Take 5 With Florrie Evans

Introducing Take 5 by Florrie Evans and her five highlights from the upcoming sale of Modern British & 20th Century Art Part I and Part II, taking place on Wednesday 11 September.

 

A London-based art dealer specialising in 20th and 21st Century British art, including pictures, sculpture, and ceramics, Florri curates exhibitions online and in gallery pop-ups, such as the Decorative Fair in Battersea. With degrees from Oxford and The Courtauld, and over a decade of experience at Christie’s and The Fine Art Society, Florrie is also passionate about bringing forgotten women artists to light, historical costume, and mudlarking the River Thames for artefacts that reveal London’s rich social history.
@flo_finds_art @florri_finds

LOT 109: Cathleen Sabine Mann ROI RP SWA, British 1896-1959 - Reclining nude with blue cloth, 1938
There is something about the tension in a female nude painted by a woman artist that is so different, the energy is so different than a nude by a male artist and that is something I'm really struck by with this fantastic painting by Cathleen Mann.

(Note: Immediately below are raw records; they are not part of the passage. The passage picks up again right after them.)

Section encrypt_loop.
Context (img l1 : loc) (key : list Z) (a : ndarray) (rows cols : nat).
Context (h0 : gmap loc ndarray) (fs : gmap string (list ascii)).
Context (tr : list event).
Hypothesis img_array : h0 !! img = Some a.
Hypothesis img_shape : shape a = [rows; cols; 3%nat].
Hypothesis img_size : size a = (rows * cols * 3)%nat.
Hypothesis l1_fresh : l1 ≠ img.

Lemma fill_length ps d : length (fill key a ps d).2 = length d.
Proof.
  revert d. induction ps as [|p ps IH]; intros d; simpl; [done|].
  destruct (elements a !! p) as [e|]; [|done].
  destruct (subst key e); [|done]. by rewrite IH, length_insert.
Qed.

Lemma fill_app ps ps' d :
  fill key a (ps ++ ps') d =
    match fill key a ps d with
    | (Ok _, d1) => fill key a ps' d1
    | (Err e, d1) => (Err e, d1)
    end.
Proof.
  revert d. induction ps as [|p ps IH]; intros d; simpl; [done|].
  destruct (elements a !! p) as [e|]; [|done].
  by destruct (subst key e).
Qed.

(** One pass of the body of the innermost loop. *)
Lemma body_fill i j k d :
  (i < rows)%nat → (j < cols)%nat → (k < 3)%nat →
  length d = (rows * cols * 3)%nat →
  (v ← getitem3 img i j k;
   x ← lift (list_getitem key v);
   setitem3 l1 i j k x) (loop_world l1 rows cols h0 fs tr d)
  = in_world l1 rows cols h0 fs tr (fill key a [((i * cols + j) * 3 + k)%nat] d).
Proof.
  intros Hi Hj Hk Hd.
  assert (((i * cols + j) * 3 + k) < size a)%nat as Hp by (rewrite img_size; nia).
  destruct (lookup_lt_is_Some_2 (elements a) _ Hp) as [e He].
  unfold in_world. simpl. rewrite He.
  rewrite bind_M_eq. unfold getitem3. rewrite bind_M_eq.
  unfold deref at 1. simpl. rewrite lookup_insert_ne by done.
  rewrite img_array, img_shape. rewrite decide_True by done. rewrite He.
  destruct e as [v|]; simpl; [|done].
  rewrite bind_M_eq. unfold lift at 1.
  destruct (list_getitem key v) as [x|er]; simpl; [|done].
  unfold setitem3. simpl. rewrite lookup_insert_eq.
  rewrite decide_True by done.
  destruct (decide (fits_int x)); simpl; [|done].
  unfold loop_world. by rewrite insert_insert_eq.
Qed.

(** A loop whose passes each fill key a a block of [m] positions fills the
    blocks one after the other. *)
Lemma for_each_blocks (body : nat → M unit) (s m : nat) n i0 d :
  (∀ i d', (i0 ≤ i < i0 + n)%nat → length d' = length d →
     body i (loop_world l1 rows cols h0 fs tr d') = in_world l1 rows cols h0 fs tr (fill key a (seq (s + i * m) m) d')) →
  for_each (seq i0 n) body (loop_world l1 rows cols h0 fs tr d)
  = in_world l1 rows cols h0 fs tr (fill key a (seq (s + i0 * m) (n * m)) d).
Proof.
  revert i0 d. induction n as [|n IH]; intros i0 d Hbody; [done|].
  rewrite <-cons_seq, for_each_cons, Hbody by (done || lia).
  replace (S n * m)%nat with (m + n * m)%nat by lia.
  rewrite seq_app, fill_app. unfold in_world at 1.
  pose proof (fill_length (seq (s + i0 * m) m) d) as Hlen.
  destruct (fill key a (seq (s + i0 * m) m) d) as [[[]|e] d1]; simpl in *; [|done].
  rewrite IH.
  - by replace (s + S i0 * m)%nat with (s + i0 * m + m)%nat by lia.
  - intros i d' Hi Hd'. apply Hbody; [lia|congruence].
Qed.

Lemma loops_fill d :
  length d = (rows * cols * 3)%nat →
  for_range rows (λ i,
    for_range cols (λ j,
      for_range 3 (λ k,
        v ← getitem3 img i j k;
        x ← lift (list_getitem key v);
        setitem3 l1 i j k x))) (loop_world l1 rows cols h0 fs tr d)
  = in_world l1 rows cols h0 fs tr (fill key a (seq 0 (rows * cols * 3)) d).
Proof.
  intros Hd. unfold for_range.
  rewrite (for_each_blocks _ 0 (cols * 3)).
  { by replace (rows * (cols * 3))%nat with (rows * cols * 3)%nat by lia. }
  intros i d1 Hi Hd1.
  rewrite (for_each_blocks _ (0 + i * (cols * 3)) 3).
  { by rewrite Nat.add_0_r. }
  intros j d2 Hj Hd2.
  rewrite (for_each_blocks _ (0 + i * (cols * 3) + (0 + j) * 3) 1).
  { by rewrite Nat.add_0_r. }
  intros k d3 Hk Hd3.
  rewrite body_fill by (lia || congruence).
  by replace ((i * cols + j) * 3 + k)%nat
    with (0 + i * (cols * 3) + (0 + j) * 3 + (0 + k) * 1)%nat by lia.
Qed.

(** Filling every position from [s] on is a map over the elements. *)
Lemma fill_from s d :
  length d = size a →
  (s ≤ size a)%nat →
  match mapM (subst key) (drop s (elements a)) with
  | Ok vs => fill key a (seq s (size a - s)) d = (Ok (), take s d ++ vs)
  | Err e => (fill key a (seq s (size a - s)) d).1 = Err e
  end.
Proof.
  clear img_array img_shape img_size l1_fresh.
  intros Hd Hs. remember (size a - s)%nat as n eqn:Hn.
  revert s d Hd Hs Hn. induction n as [|n IH]; intros s d Hd Hs Hn.
  - rewrite drop_ge by (unfold size in *; lia). simpl.
    rewrite take_ge by lia. by rewrite app_nil_r.
  - assert (s < size a)%nat as Hlt by lia.
    destruct (lookup_lt_is_Some_2 (elements a) s Hlt) as [e He].
    rewrite (drop_S _ _ _ He). simpl. rewrite He.
    change (mapM (subst key) (e :: drop (S s) (elements a)))
      with (y ← subst key e;
            k ← mapM (subst key) (drop (S s) (elements a)); mret (y :: k)).
    destruct (subst key e) as [x|er]; simpl; [|done].
    specialize (IH (S s) (<[s := x]> d)).
    rewrite length_insert in IH. specialize (IH Hd ltac:(lia) ltac:(lia)).
    destruct (mapM (subst key) (drop (S s) (elements a))) as [vs|er];
      simpl; [|done].
    rewrite IH. f_equal.
    rewrite (take_S_r _ _ x) by (apply list_lookup_insert_eq; lia).
    rewrite take_insert_ge by lia. by rewrite <-app_assoc.
Qed.
End encrypt_loop.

LOT 350: Mary Potter OBE, British 1900-1981 - Autumn Tree, 1960

Here Mary Potter takes us into a muddy field near Aldeburgh on a rainy autumnal day and distils the essence of the English countryside in a really wonderfully abstract way. 


LOT 367: Eliot Hodgkin, British 1905-1987 - One Pomegranate, 1954

If you aspire to an Eliot Hodgkin you really don't get more perfect than this pomegranate which has been exquisitely painted in tempera. I love the way you just have these three seeds that have come out and remind me of Persephone and probably he was thinking about her too.


LOT 68: Grace English, British 1891-1956 -  Miss Vero Pieris, 1939

This is a fascinating portrait of a female artist by a female artist. Vero Pieris was a Sri Lankan sculptor who was actually also painted by Cedric Morris so there are lots of interesting artistic connections going on here.


LOT 119: Winifred Lynton Hannay, British 1890-1964 - Portrait of mother and child

This is such a tender portrait of a mother and child by a female artist. You really feel that there's some special connection. It was painted in 1914 at the beginning of the First World War and it also has elements costume-wise that remind me of the Ballet Russe.